Presumably it was meditation arising from an awareness of this problem that attracted Schoenberg to the idea of reincarnation which plays so important a part in his later works. But the dilemma can also be seen as having purely musical effects, in that there is a clear connection with the problems of structure and texture that are the basic impediments to a popular appreciation of Schoenberg. To read the letters is to become alive to his preoccupation with structure to the exclusion of almost everything else. This is not to say that he ignored other factors; in terms of his compositions Farben, the third of his Five Orchestral Pieces, is proof enough of an acute awareness of what could be done with instrumentation and tone colour. Nevertheless, the central concern was structure, and the whole serial system is in itself a solution to problems which are essentially those of structure. When, Schoenberg came to assess his debt to other composers, he placed himself firmly in the Austro-German tradition; he had learnt, he said, chiefly from Bach, Mozart, Beethoven, Brahms and Wagner. In his description of what he had learnt, however, he stressed shape and development above everything else. It is not surprising that, despite their disagreements, he greatly admired Klemperer as a Beethoven interpreter, since Klemperer's grasp of Beethoven was, above all, a structural grasp; it was this that enabled him, even when he had become very deaf, to shape performances of the symphonies that were full of vitality and originality. Yet behind all this there is an insidious possibility: that in his search for structure Schoenberg was shackling European music to the exigencies of number, that he was reforging the fetters from which composers had painfully freed themselves in the fifteenth and sixteenth centuries, and that the fetters were once again religious and theological in their origins.

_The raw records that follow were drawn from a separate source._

Lemma plan_covers_all_witness :
  exists st first_row last_row,
    write_plan alpha_beta [4; 2; 2] (Gregorian.Date 2021 1 1) = Ok st
    /\ nth_error (St.w st) 0 = Some first_row
    /\ (exists q rest,
           snd first_row
           = join_segments ((hd (Book "" 0 0) alpha_beta, 1, q) :: rest))
    /\ nth_error (St.w st) (List.length [4; 2; 2] - 1) = Some last_row
    /\ (exists segs p,
           snd last_row = join_segments segs
           /\ last segs (Book "" 0 0, 0, 0)
              = (last alpha_beta (Book "" 0 0), p,
                 chapters (last alpha_beta (Book "" 0 0)))).
Proof.
  apply (plan_covers_all alpha_beta [4; 2; 2] (Gregorian.Date 2021 1 1)
           (Book "" 0 0)).
  - unfold renderable.
    split; [discriminate |]. split; [repeat constructor |].
    split; [discriminate |]. split; [repeat constructor |].
    vm_compute. discriminate.
  - reflexivity.
Defined.

(** ** [process_meta] *)

Lemma count_totals_sums (meta : list book) :
  count_totals meta = (total_capacity meta, sum (List.map verses meta)).
Proof.
  unfold count_totals.
  assert (Hgen : forall l a v,
             fold_left (fun '(tc, tv) bk => (tc + chapters bk, tv + verses bk))
                       l (a, v)
             = (a + total_capacity l, v + sum (List.map verses l))).
  { induction l as [|bk l IH]; intros a v.
    - cbn. f_equal; lia.
    - cbn [fold_left]. rewrite IH, total_capacity_cons.
      cbn [List.map]. change (sum (verses bk :: List.map verses l))
        with (verses bk + sum (List.map verses l)).
      f_equal; lia. }
  now rewrite Hgen.
Qed.

Section ProcessMeta.

Context {date F : Type} `{DateLike date} `{TrueDiv F}.

(** X9. [process_meta] keeps the contract of the renderer by itself: it
    hands [generate_plan] the sum of the capacities as the total, so for a
    non-empty sequence of containers of positive capacity and a positive
    duration the plan is produced, never an overrun; its quotas add up to
    the capacity, and it has [duration] rows, or one row per unit when
    there are fewer units than days.  The totals are taken within the
    range of a float, so that the two averages are computed, and the
    duration within the range where the float division of [split] is
    exact. *)
Theorem process_meta_plan (meta : list book) (write : bool)
    (config : Config.t date) (duration : Z) (start : date) :
  Config.duration config = Some duration ->
  Config.start config = Some start ->
  meta <> [] -> positive_capacities meta ->
  1 <= duration <= exact_int_bound ->
  total_capacity meta < float_range_bound ->
  Z.abs (sum (List.map verses meta)) < float_range_bound ->
  exists quotas st,
    renderable meta quotas
    /\ sum quotas = total_capacity meta
    /\ Z.of_nat (List.length quotas) = Z.min duration (total_capacity meta)
    /\ write_plan meta quotas start = Ok st
    /\ List.length (St.w st) = List.length quotas
    /\ process_meta meta write config
       = Ok (Processed.Make
               (total_capacity meta) (sum (List.map verses meta))
               (Some (true_quotient (total_capacity meta) duration))
               (Some (true_quotient (sum (List.map verses meta)) duration))
               (Some (if write then WrittenToFile (St.w st)
                      else CsvText (St.w st)))).
Proof.
  intros Hdur Hstart Hne Hpos [Hd _] _ _.
  assert (Htotal : 1 <= total_capacity meta).
  { destruct meta as [|bk tl]; [congruence |].
    rewrite total_capacity_cons.
    pose proof (Forall_inv Hpos) as Hbk. cbn beta in Hbk.
    pose proof (total_capacity_nonneg _ (Forall_inv_tail Hpos)). lia. }
  assert (Hquotas : exists quotas,
             chapters_per_day_of (total_capacity meta) duration = Ok quotas
             /\ sum quotas = total_capacity meta
             /\ Z.of_nat (List.length quotas)
                = Z.min duration (total_capacity meta)
             /\ positive_quotas quotas).
  { unfold chapters_per_day_of.
    destruct (Z.lt_ge_cases (total_capacity meta) duration) as [Hlt | Hge].
    - rewrite (proj2 (split_raises_iff _ duration Hd) Hlt).
      unfold range. rewrite map_const_repeat, length_map, length_seq.
      eexists. split; [reflexivity |].
      rewrite sum_repeat, repeat_length.
      split; [lia |]. split; [lia |]. apply Forall_repeat. lia.
    - destruct (split_quotas _ duration Hd Hge) as (l & -> & Hs & Hl & Hq).
      exists l. repeat split; try assumption. lia. }
  destruct Hquotas as (quotas & Hcpd & Hsum & Hlen & Hq).
  destruct (write_plan_ok meta quotas start Hne Hpos Hq ltac:(lia))
    as (st & Hwp & _ & Hrows).
  exists quotas, st.
  split.
  { unfold renderable. repeat split; try assumption; try lia.
    intros ->. cbn in Hlen. lia. }
  split; [exact Hsum |]. split; [exact Hlen |]. split; [exact Hwp |].
  split; [symmetry; eapply Forall2_length; eassumption |].
  unfold process_meta. rewrite count_totals_sums, Hdur, Hstart.
  unfold truediv. replace (duration =? 0) with false by lia. cbn [bind].
  unfold generate_plan. rewrite Hcpd. cbn [bind]. rewrite Hwp. cbn [bind].
  now destruct write.
Qed.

If discussion of Schoenberg is to be worthwhile it must return, as he suggested, to the "idea of the work," and the works them selves must be played and heard. It is hard to imagine a better aid to the understanding of the "ideas" than Stein's selection of the let ters, or two translators better able to cope with the onerous task of rendering them than Eithne Wilkins and Ernst Kaiser. The only regret about a "cheap" edition of this kind is that, paper bound as it is, it still costs the better part of three pounds.